Interestingly, our analysis revealed a connection between miR-200 family members and EP300 regulation. Mizuguchi et al. have shown that acetyltransferase EP300 regulates expression of miR-200c-3p overcoming its transcriptional suppression by ZEB1 [89]. The same authors showed that treatment with an HDAC inhibitor significantly increased miR-200c-3p levels causing a decrease in Vimentine and ZEB1 and upregulation of E-Cadherin.
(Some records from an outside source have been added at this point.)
(** The fuel of the loop is enough: it looks at every folder on the way. *)
Lemma symlinked_loop_all fuel segs :
  Forall stays segs -> (length segs < fuel)%nat ->
  symlinked_loop fuel (path_str segs) = true <-> exists t, t `prefix_of` segs /\ t <> [] /\ Lstat (path_str t) = Some true.
Proof.
  revert segs. induction fuel as [|fuel IH]; intros segs Hs Hl; [lia|]. simpl. destruct segs as [|x segs _] using rev_ind.
  { simpl. split; [done|]. intros (t & Ht & Hne & _). by apply prefix_nil_inv in Ht. }
  assert (H1 : path_str (segs ++ [x]) <> ".") by (intros E; apply (path_str_inj _ [] Hs ltac:(constructor)) in E; by destruct segs).
  assert (H2 : path_str (segs ++ [x]) <> "/") by (intros E; pose proof (path_str_relative _ Hs) as Hr; by rewrite E in Hr).
  rewrite (proj2 (String.eqb_neq _ _) H1), (proj2 (String.eqb_neq _ _) H2). simpl. rewrite Dir_path_str by done.
  pose proof Hs as [Hs' _]%Forall_app. rewrite length_app in Hl. simpl in Hl. rewrite orb_true_iff, IH by (done || lia). split.
  - intros [Hx|(t & Ht & Hne & Hx)]; [exists (segs ++ [x])|exists t; split; [by apply prefix_app_r|done]].
    split_and!; [done|by destruct segs|]. by destruct (Lstat _) as [[]|].
  - intros (t & [k Hk] & Hne & Hx). destruct k as [|y k _] using rev_ind.
    + rewrite app_nil_r in Hk. subst t. left. by rewrite Hx.
    + right. rewrite app_assoc in Hk. apply app_inj_tail in Hk as [Hk _]. exists t. split; [by exists k|done].
Qed.

Lemma path_str_length segs : Forall stays segs -> (length segs <= String.length (path_str segs))%nat.
Proof.
  intros Hs. destruct segs as [|x l]; [simpl; lia|]. unfold path_str. induction Hs as [|y m [(_ & Hy & _) _] Hm IH]; [simpl; lia|].
  destruct m as [|z m]; [destruct y; simpl; [done|lia]|]. change (Join (y :: z :: m) "/") with (y +:+ "/" +:+ Join (z :: m) "/").
  rewrite !string_length_app. change (String.length "/") with 1%nat. cbn [length] in *. lia.
Qed.

Lemma isSymlinkedPath_all segs :
  Forall stays segs -> isSymlinkedPath (path_str segs) = true <-> exists t, t `prefix_of` segs /\ t <> [] /\ Lstat (path_str t) = Some true.
Proof.
  intros Hs. unfold isSymlinkedPath. rewrite Clean_path_str by done. apply symlinked_loop_all; [done|]. pose proof (path_str_length _ Hs). lia.
Qed.

Lemma parents_down segs tail :
  Forall stays segs -> Forall stays tail ->
  loadPatternsFromFolder (path_str segs) :: (loadPatternsFromFolder <$> parents (path_str segs) tail) =
  down segs tail ++ [loadPatternsFromFolder (path_str (segs ++ tail))].
Proof.
  intros Hs Ht. revert segs Hs. induction Ht as [|n tail Hn Ht IH]; intros segs Hs; [by rewrite app_nil_r|]. simpl.
  destruct Hn as [(Hn1 & Hn2 & Hn3) Hn4]. rewrite (proj2 (String.eqb_neq _ _) Hn2), (proj2 (String.eqb_neq _ _) Hn3). simpl.
  rewrite PathJoin_path_str by (by repeat split). f_equal. rewrite IH by (apply Forall_app; split; [done|by repeat constructor]).
  by rewrite <- app_assoc.
Qed.

Lemma PushAllParents_down n F : Forall stays (n :: F) ->
  PushAllParents (path_str (n :: F)) newIgnoreChecker = checker_of (down [] (n :: F) ++ [loadPatternsFromFolder (path_str (n :: F))]).
Proof.
  intros Hs. unfold PushAllParents.
  assert (H1 : path_str (n :: F) <> "") by (by apply path_str_nonempty).
  assert (H2 : path_str (n :: F) <> ".") by (intros E; by apply (path_str_inj _ [] Hs ltac:(constructor)) in E).
  rewrite (proj2 (String.eqb_neq _ _) H1), (proj2 (String.eqb_neq _ _) H2). simpl orb. cbn [app patternStack newIgnoreChecker].
  rewrite Clean_path_str, split_path_str by done. rewrite fmap_cons. change "." with (path_str []).
  by rewrite (parents_down [] (n :: F)) by (done || constructor).
Qed.

(** The stacks of the two walks at a folder: the root twice, or the folder twice. *)
Lemma says_twice n F p :
  let pat := loadPatternsFromFolder (path_str (n :: F)) in
  says (([loadPatternsFromFolder "."] ++ down [] (n :: F)) ++ [pat]) p = says ((down [] (n :: F) ++ [pat]) ++ [pat]) p.
Proof.
  intros pat. cbn [down]. change (path_str []) with ".". set (d := down _ F). set (r := loadPatternsFromFolder ".").
  change (r :: d) with ([r] ++ d). rewrite !says_app. by destruct (says [pat] p), (says d p), (says [r] p).
Qed.

(** C33: a scan of one folder that a scan of the library reaches sees exactly what that
    scan sees below it: the same folders with the same files in the same order, the
    same patterns in force, and it takes the same folders off the map. *)
Theorem selective_walk_agrees fuel upd F :
  Forall stays F -> path_str F ∈ (listing fuel lib).*1 ->
  let w := walkDirTree (fuel - length F) lib upd [path_str F] in
  let below := List.filter (under F) (listing fuel lib) in
  wk_results w = entries lib upd below /\ wk_updates w = drop_keys (ids lib below) upd.
Proof.
  intros HF Hin. destruct (found_below fuel [loadPatternsFromFolder "."] [] F ltac:(constructor) HF Hin) as [E Hl]. simpl app in E.
  change (found fuel lib _ (path_str [])) with (listing fuel lib) in E.
  assert (Hlink : negb FollowSymlinks && isSymlinkedPath (path_str F) = false).
  { destruct FollowSymlinks eqn:Ef; [done|]. simpl. unfold isSymlinkedPath. rewrite Clean_path_str by done. apply symlinked_loop_none; [done|exact (Hl eq_refl)]. }
  change (walkDirTree (fuel - length F) lib upd [path_str F]) with (walk_target (fuel - length F) lib (mkWalk upd newIgnoreChecker []) (path_str F)). cbv zeta. rewrite E. destruct F as [|n F].
  - destruct (walk_target_found lib lib_abs (fuel - 0) [loadPatternsFromFolder "."] [] upd newIgnoreChecker [] ltac:(constructor) Hlink ltac:(done)) as [H1 H2].
    split; [exact H2|exact H1].
  - destruct (walk_target_found lib lib_abs (fuel - length (n :: F)) _ (n :: F) upd newIgnoreChecker [] HF Hlink (PushAllParents_down n F HF)) as [H1 H2].
    rewrite (found_says _ _ ([loadPatternsFromFolder "."] ++ down [] (n :: F))) in H1, H2 by (intros p; symmetry; apply says_twice).
    split; [exact H2|exact H1].
Qed.
End selective.

(** ** The files of a folder *)
Section files.
Context `{IE : ImportEnv, FS : MusicFS, WE : WalkEnv}.

Definition full_path (path : string) (x : string * DirEntry) : string := PathJoin [path; x.1].

Lemma process_files_spec full path order db imp :
  NoDup (full_path path <$> order) ->
  match process_files full path order db imp with
  | None => exists x, x ∈ order /\ to_import full db (full_path path x) x.2 = None
  | Some (imp', db') =>
      (forall x, x ∈ order -> to_import full db (full_path path x) x.2 <> None) /\
      (forall p, db' !! p = if decide (p ∈ full_path path <$> order) then None else db !! p) /\
      (forall x, x ∈ order ->
         imp' !! full_path path x = if decide (to_import full db (full_path path x) x.2 = Some true)
           then Some (db !! full_path path x) else imp !! full_path path x) /\
      (forall p, p ∉ full_path path <$> order -> imp' !! p = imp !! p)
  end.
Proof.
  revert db imp. induction order as [|[n e] order IH]; intros db imp Hnd.
  { simpl. split_and!; [set_solver|done|set_solver|done]. }
  rewrite fmap_cons in Hnd. apply list.NoDup_cons in Hnd as [Hnot Hnd]. simpl. change (PathJoin [path; n]) with (full_path path (n, e)). set (p0 := full_path path (n, e)) in *.
  destruct (to_import full db p0 e) as [b|] eqn:Ei; simpl; [|exists (n, e); split; [by left|done]].
  set (imp1 := if b then <[p0 := db !! p0]> imp else imp). specialize (IH (delete p0 db) imp1 Hnd).
  assert (Hti : forall x, x ∈ order -> to_import full (delete p0 db) (full_path path x) x.2 = to_import full db (full_path path x) x.2 /\
    delete p0 db !! full_path path x = db !! full_path path x /\ imp1 !! full_path path x = imp !! full_path path x).
  { intros x Hx. assert (Hne : p0 <> full_path path x) by (intros E; apply Hnot; rewrite E; by apply list_elem_of_fmap_2).
    unfold to_import. rewrite lookup_delete_ne by done. split_and!; [done|done|]. unfold imp1. destruct b; [by rewrite lookup_insert_ne|done]. }
  destruct (process_files full path order _ _) as [[imp' db']|].
  - destruct IH as (H1 & H2 & H3 & H4). split_and!.
    + intros x [->|Hx]%elem_of_cons; [simpl; fold p0; by rewrite Ei|]. destruct (Hti x Hx) as [<- _]. by apply H1.
    + intros p. rewrite H2. destruct (decide (p = p0)) as [->|Hne].
      * rewrite (decide_True (P := p0 ∈ _ :: _)) by (by left). case_decide; [done|]. apply lookup_delete_eq.
      * rewrite lookup_delete_ne by done. apply decide_ext. set_solver.
    + intros x [->|Hx]%elem_of_cons.
      * simpl. fold p0. rewrite H4 by done. rewrite Ei. unfold imp1. destruct b; [by rewrite decide_True, lookup_insert_eq by done|by rewrite decide_False by done].
      * destruct (Hti x Hx) as (E1 & E2 & E3). rewrite H3 by done. by rewrite E1, E2, E3.
    + intros p Hp. rewrite H4 by set_solver. unfold imp1. destruct b; [|done]. rewrite lookup_insert_ne; [done|set_solver].
  - destruct IH as (x & Hx & E). exists x. destruct (Hti x Hx) as [<- _]. split; [by right|done].
Qed.
Lemma rev_string_app a b : String.rev (a +:+ b) = String.rev b +:+ String.rev a.
Proof.
  induction a as [|c a IH]; [rewrite string_app_nil_l; by rewrite string_app_nil_r|]. rewrite string_app_cons. unfold String.rev at 1 3. simpl.
  by rewrite !rev_app_spec, IH, string_app_assoc.
Qed.

Lemma rev_length s : String.length (String.rev s) = String.length s.
Proof.
  induction s as [|c s IH]; [done|]. change (String c s) with (String c "" +:+ s). rewrite rev_string_app, !string_length_app, IH. change (String.length (String.rev (String c ""))) with 1%nat. simpl. lia.
Qed.

Lemma rev_involutive s : String.rev (String.rev s) = s.
Proof.
  induction s as [|c s IH]; [done|]. change (String c s) with (String c "" +:+ s). by rewrite !rev_string_app, IH.
Qed.

Lemma trim_with_app k m seqs u v :
  prefix_free seqs -> (m <= k)%nat ->
  (String.length (trim_with k seqs (u +:+ v)) <= String.length (trim_with m seqs u) + String.length v)%nat.
Proof.
  intros Hf. revert k u. assert (Hle : forall k s, (String.length (trim_with k seqs s) <= String.length s)%nat).
  { intros k s. destruct (trim_with_suffix k seqs s) as [x Hx]. rewrite Hx at 2. rewrite string_length_app. lia. }
  induction m as [|m IH]; intros k u Hk; simpl; [rewrite Hle, string_length_app; lia|].
  destruct k as [|k]; [lia|]. destruct (strip_any seqs u) as [r|] eqn:E.
  - simpl. rewrite (strip_any_app _ _ _ v Hf E). apply IH. lia.
  - rewrite Hle, string_length_app. lia.
Qed.

Lemma TrimLeftSpace_suffix s : exists x, s = x +:+ TrimLeftSpace s.
Proof. apply trim_with_suffix. Qed.
Lemma recogniser_hears_whole_audio_witness :
  let C := scripted [lit "a"; lit "b"; lit "c"] in
  let env := quiet_env "abc" "def" in
  let payload := replicate 4001 Byte.x07 in
  let w0 := final_world (temp_files env (mkFile (lit "clip.webm") payload)
                           empty_world) in
  let r := recognise C env (lit "/tmp/tmpabc.webm") (lit "/tmp/tmpdef.wav")
             w0 in
  r = Some (Ok [PStr (lit "a"); PStr (lit "b"); PStr (lit "c")],
            final_world r)
  /\ List.map length (accepted (emitted w0 (final_world r)))
     = [4000%nat; 1%nat]
  /\ exists b h,
       fs (final_world r) !! lit "/tmp/tmpdef.wav" = Some b
       /\ wave_parse C b = Ok h
       /\ Forall (chunk_ok h) (accepted (emitted w0 (final_world r))).
Proof.
  intros C env payload w0 r.
  assert (r = Some (Ok [PStr (lit "a"); PStr (lit "b"); PStr (lit "c")],
                    final_world r)) as H1 by (vm_compute; reflexivity).
  split; [exact H1|]. split; [vm_compute; reflexivity|].
  destruct (recogniser_hears_whole_audio C env _ _ _ _ _ H1)
    as (b & h & Hb & Hp & F & _).
  exists b, h. split; [exact Hb|]. split; [exact Hp | exact F].
Defined.

Lemma recognition_protocol_witness :
  let C := scripted [lit "a"; lit "b"; lit "c"] in
  let env := quiet_env "abc" "def" in
  let payload := replicate 4001 Byte.x07 in
  let w0 := final_world (temp_files env (mkFile (lit "clip.webm") payload)
                           empty_world) in
  let r := recognise C env (lit "/tmp/tmpabc.webm") (lit "/tmp/tmpdef.wav")
             w0 in
  r = Some (Ok [PStr (lit "a"); PStr (lit "b"); PStr (lit "c")],
            final_world r)
  /\ frames_asked (emitted w0 (final_world r)) = [4000; 4000; 4000]
  /\ exists evs,
       Forall loop_event evs
       /\ length (frames_asked evs) = S (length (accepted evs))
       /\ 3%nat = S (results_asked evs).
Proof.
  intros C env payload w0 r.
  assert (r = Some (Ok [PStr (lit "a"); PStr (lit "b"); PStr (lit "c")],
                    final_world r)) as H1 by (vm_compute; reflexivity).
  split; [exact H1|]. split; [vm_compute; reflexivity|].
  destruct (recognition_protocol C env _ _ _ _ _ H1)
    as (b & h & evs & _ & _ & _ & F & _ & L1 & L2).
  exists evs. split; [exact F|]. split; [exact L1 | exact L2].
Defined.

(** ** Values that are not strings *)

Lemma as_strs_truthy_strings results :
  Forall (fun v => truthy v = true -> is_str v = true) results ->
  as_strs (List.filter truthy results)
  = Some (List.filter (fun s => negb (bool_decide (s = [])))
            (strs_of results)).
Proof.
  induction 1 as [|v l Hv _ IH]; [done|].
  destruct v as [s|d|b].
  - change (strs_of (PStr s :: l)) with (s :: strs_of l).
    cbn [List.filter truthy].
    destruct (negb (bool_decide (s = []))); [|done].
    cbn [as_strs]. by rewrite IH.
  - change (strs_of (PDict d :: l)) with (strs_of l).
    cbn [List.filter]. destruct (truthy (PDict d)) eqn:E; [|done].
    by specialize (Hv eq_refl).
  - change (strs_of (POther b :: l)) with (strs_of l).
    cbn [List.filter]. destruct (truthy (POther b)) eqn:E; [|done].
    by specialize (Hv eq_refl).
Qed.

Lemma as_strs_truthy_other results :
  Exists (fun v => truthy v = true /\ is_str v = false) results ->
  as_strs (List.filter truthy results) = None.
Proof.
  induction 1 as [v l [Ht Hs]|v l _ IH]; cbn [List.filter].
  - rewrite Ht. by destruct v.
  - destruct (truthy v); [|done]. destruct v; [|done..].
    cbn [as_strs]. by rewrite IH.
Qed.

(** X10.  A fragment that is not truthy is dropped without an error,
    whatever its type: a [text] that is null, zero, false, an empty list or
    an empty object counts like an empty string.  When every truthy fragment
    is a string, the response is 200 and its text is made of the non-empty
    strings alone. *)
Theorem falsy_text_is_dropped C env request f w tmp wav w0 results w1 :
  getitem (lit "file") (files request) = Ok f ->
  temp_files env f w = Some (Ok (tmp, wav), w0) ->
  recognise C env tmp wav w0 = Some (Ok results, w1) ->
  Forall (fun v => truthy v = true -> is_str v = true) results ->
  exists w',
    transcribe C env request w
    = Some (Ok (mkResponse
                  (jsonify [(lit "text", PStr (code_text (strs_of results)))])
                  200), w').
Proof.
  intros Hf Ht Hr Hres.
  assert (try_body C env tmp wav w0
          = Some (Ok (mkResponse
                        (jsonify [(lit "text",
                                   PStr (code_text (strs_of results)))])
                        200), w1)) as Hb.
  { unfold try_body. rewrite (bind_Ok _ _ _ _ _ Hr).
    unfold str_join. by rewrite as_strs_truthy_strings. }
  destruct (transcribe_from_try_body C env _ _ _ _ _ _ _ _ Hf Ht Hb)
    as (w2 & E & _).
  by exists w2.
Qed.

(** X11.  A truthy fragment that is not a string (a [text] that is a number
    other than zero, [true], a non-empty list or object) makes the join of
    line 78 raise, and the request is answered with status 500 although
    recognition itself completed. *)
Theorem non_string_text_is_500 C env request f w tmp wav w0 results w1 :
  getitem (lit "file") (files request) = Ok f ->
  temp_files env f w = Some (Ok (tmp, wav), w0) ->
  recognise C env tmp wav w0 = Some (Ok results, w1) ->
  Exists (fun v => truthy v = true /\ is_str v = false) results ->
  exists msg w',
    transcribe C env request w
    = Some (Ok (mkResponse (jsonify [(lit "error", PStr msg)]) 500), w').
Proof.
  intros Hf Ht Hr Hres.
  assert (try_body C env tmp wav w0 = Some (Error TypeError_join, w1)) as Hb.
  { unfold try_body. rewrite (bind_Ok _ _ _ _ _ Hr).
    unfold str_join. by rewrite as_strs_truthy_other. }
  destruct (transcribe_from_try_body C env _ _ _ _ _ _ _ _ Hf Ht Hb)
    as (w2 & E & _).
  by exists (exn_str TypeError_join), w2.
Qed.

Lemma falsy_text_is_dropped_witness :
  let C := literal_engine (POther false) in
  let env := quiet_env "abc" "def" in
  let f := mkFile (lit "clip.webm") [Byte.x52] in
  let w0 := final_world (temp_files env f empty_world) in
  let r := recognise C env (lit "/tmp/tmpabc.webm") (lit "/tmp/tmpdef.wav")
             w0 in
  getitem (lit "file") (files (mkRequest [(lit "file", f)])) = Ok f
  /\ temp_files env f empty_world
     = Some (Ok (lit "/tmp/tmpabc.webm", lit "/tmp/tmpdef.wav"), w0)
  /\ r = Some (Ok [POther false; POther false], final_world r)
  /\ exists w',
       transcribe C env (mkRequest [(lit "file", f)]) empty_world
       = Some (Ok (mkResponse (jsonify [(lit "text", PStr [])]) 200), w').
Proof.
  intros C env f w0 r.
  assert (getitem (lit "file") (files (mkRequest [(lit "file", f)])) = Ok f)
    as H1 by (vm_compute; reflexivity).
  assert (temp_files env f empty_world
          = Some (Ok (lit "/tmp/tmpabc.webm", lit "/tmp/tmpdef.wav"), w0))
    as H2 by (vm_compute; reflexivity).
  assert (r = Some (Ok [POther false; POther false], final_world r)) as H3
    by (vm_compute; reflexivity).
  split; [exact H1|]. split; [exact H2|]. split; [exact H3|].
  apply (falsy_text_is_dropped C env _ _ _ _ _ _ _ _ H1 H2 H3).
  repeat constructor; discriminate.
Defined.

Lemma non_string_text_is_500_witness :
  let C := literal_engine (POther true) in
  let env := quiet_env "abc" "def" in
  let f := mkFile (lit "clip.webm") [Byte.x52] in
  let w0 := final_world (temp_files env f empty_world) in
  let r := recognise C env (lit "/tmp/tmpabc.webm") (lit "/tmp/tmpdef.wav")
             w0 in
  getitem (lit "file") (files (mkRequest [(lit "file", f)])) = Ok f
  /\ temp_files env f empty_world
     = Some (Ok (lit "/tmp/tmpabc.webm", lit "/tmp/tmpdef.wav"), w0)
  /\ r = Some (Ok [POther true; POther true], final_world r)
  /\ exists msg w',
       transcribe C env (mkRequest [(lit "file", f)]) empty_world
       = Some (Ok (mkResponse (jsonify [(lit "error", PStr msg)]) 500), w').
Proof.
  intros C env f w0 r.
  assert (getitem (lit "file") (files (mkRequest [(lit "file", f)])) = Ok f)
    as H1 by (vm_compute; reflexivity).
  assert (temp_files env f empty_world
          = Some (Ok (lit "/tmp/tmpabc.webm", lit "/tmp/tmpdef.wav"), w0))
    as H2 by (vm_compute; reflexivity).
  assert (r = Some (Ok [POther true; POther true], final_world r)) as H3
    by (vm_compute; reflexivity).
  split; [exact H1|]. split; [exact H2|]. split; [exact H3|].
  apply (non_string_text_is_500 C env _ _ _ _ _ _ _ _ H1 H2 H3).
  by constructor.
Defined.

(** ** The start of the process *)

Lemma lstrip_sep_id l : head l <> Some sep_char -> lstrip_sep l = l.
Proof.
  destruct l as [|c l]; [done|]. cbn. intros H.
  destruct (N.eqb_spec c sep_char) as [->|]; [by destruct H|done].
Qed.

Lemma lstrip_sep_head l : head (lstrip_sep l) <> Some sep_char.
Proof.
  induction l as [|c l IH]; [done|]. cbn.
  destruct (N.eqb_spec c sep_char) as [->|Hne]; [done|].
  cbn. congruence.
Qed.

Lemma lstrip_sep_nil l : lstrip_sep l = [] -> Forall (fun c => sep_char = c) l.
Proof.
  induction l as [|c l IH]; [done|]. cbn.
  destruct (N.eqb_spec c sep_char) as [->|Hne]; [|done].
  intros H. constructor; auto.
Qed.

Lemma rstrip_sep_last l : last (rstrip_sep l) <> Some sep_char.
Proof. unfold rstrip_sep. rewrite last_reverse. apply lstrip_sep_head. Qed.

Lemma rstrip_sep_nil l : rstrip_sep l = [] -> l = replicate (length l) sep_char.
Proof.
  unfold rstrip_sep. intros H.
  apply (f_equal reverse) in H. rewrite reverse_involutive in H. cbn in H.
  apply lstrip_sep_nil in H. symmetry. apply replicate_as_Forall.
  split; [done|]. apply Forall_reverse in H.
  by rewrite reverse_involutive in H.
Qed.

Lemma rstrip_sep_snoc d :
  last d <> Some sep_char -> rstrip_sep (d ++ [sep_char]) = d.
Proof.
  intros H. unfold rstrip_sep. rewrite reverse_snoc. cbn.
  rewrite lstrip_sep_id; [apply reverse_involutive|].
  by rewrite head_reverse.
Qed.

Lemma rfind_app c l1 l2 :
  c ∉ l2 -> rfind c (l1 ++ c :: l2) = Z.of_nat (length l1).
Proof.
  intros Hn. unfold rfind.
  destruct (rfind_from_spec c (l1 ++ c :: l2) 0 (-1))
    as [[Hc _]|(k & -> & Hk & Hlast)].
  { destruct Hc. apply elem_of_app. right. apply list_elem_of_here. }
  destruct (Nat.lt_trichotomy k (length l1)) as [Hlt|[->|Hgt]]; [|lia|].
  - destruct (Hlast (length l1) Hlt). by rewrite list_lookup_middle.
  - rewrite lookup_app_r in Hk by lia.
    destruct (k - length l1)%nat as [|j] eqn:E; [lia|]. cbn in Hk.
    destruct Hn. by eapply list_elem_of_lookup_2.
Qed.

Lemma dirname_app_sep q name :
  sep_char ∉ name ->
  dirname (q ++ sep_char :: name)
  = if negb (bool_decide (q ++ [sep_char]
                          = replicate (length (q ++ [sep_char])) sep_char))
    then rstrip_sep (q ++ [sep_char])
    else q ++ [sep_char].
Proof.
  intros Hn. unfold dirname. rewrite (rfind_app _ _ _ Hn).
  replace (Z.to_nat (Z.of_nat (length q) + 1)) with (S (length q)) by lia.
  assert (take (S (length q)) (q ++ sep_char :: name) = q ++ [sep_char]) as ->.
  { change (q ++ sep_char :: name) with (q ++ [sep_char] ++ name).
    rewrite app_assoc. apply take_app_length'. rewrite length_app. cbn. lia. }
  rewrite (bool_decide_eq_false_2 (q ++ [sep_char] = [])); [done|].
  by destruct q.
Qed.

(** What [dirname] returns is empty, or made of separators only, or it does
    not end with a separator. *)
Lemma dirname_shape s :
  dirname s = []
  \/ dirname s = replicate (length (dirname s)) sep_char
  \/ last (dirname s) <> Some sep_char.
Proof.
  unfold dirname.
  set (hd := take (Z.to_nat (rfind sep_char s + 1)) s).
  destruct (bool_decide (hd = [])) eqn:E1; cbn [negb andb].
  { left. by apply bool_decide_eq_true in E1. }
  destruct (bool_decide (hd = replicate (length hd) sep_char)) eqn:E2;
    cbn [negb].
  { right. left. by apply bool_decide_eq_true in E2. }
  right. right. apply rstrip_sep_last.
Qed.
Strikingly, miR-200c-3p, miR-200b-3p, and miR-429 have also been shown to interact with EP300 by microarray and protein analysis [81]. These observations enhance the complexity of the regulatory mechanisms governing the interplay between EP300 and E-Cadherin and suggest a positive feedback loop between miR-200 family and EP300. The inhibitory effect of ZEB1 on miR-200 could be attenuated by EP300 which upregulates miR-200 expression. Furthermore, higher levels of miR-200 could decrease ZEB1, suggesting that the positive effect of EP300 on E-Cadherin expression could also be mediated via miR-200 family (Figure 3).

5. Conclusion

In this review, we discussed and summarized the known interactions between miRs and genes involved in TGF-β, Notch, and Wnt signalling pathways and highlighted a signature of 30 validated miRs linking these pathways to the process of EMT. Our novel approach led to the identification of a cluster of validated and known miRs involved in different pathways in an attempt to reduce the extraordinary volume of information related to the interaction between miRs and different target genes. We believe that the identification of groups of genes targeted by the same miR and the clustering of these genes in different pathways could potentially represent an interesting strategy to better understand the cross talk between multiple signalling networks, thus facilitating the understanding of their connections and their role in a common biological process.

Conflict of Interests

The authors disclose no potential conflict of interests.

Acknowledgments

The research leading to these results has received funding from the FP7 Marie Curie ITN under Grant Agreement no. 264817-BONE-NET (EZ), Prostate Action UK (EZ, GP), and Clayton Foundation (PG).

Supplementary Materials

Supplementary Table 1: presents the list of experimentally validated miRNA-gene interactions for Notch signaling and TGF-β signaling pathway. List of experimentally validated miRNA-gene interactions for Notch and Wnt and for Wnt and TGF-β are presented in Supplementary Tables 2 and 3, respectively.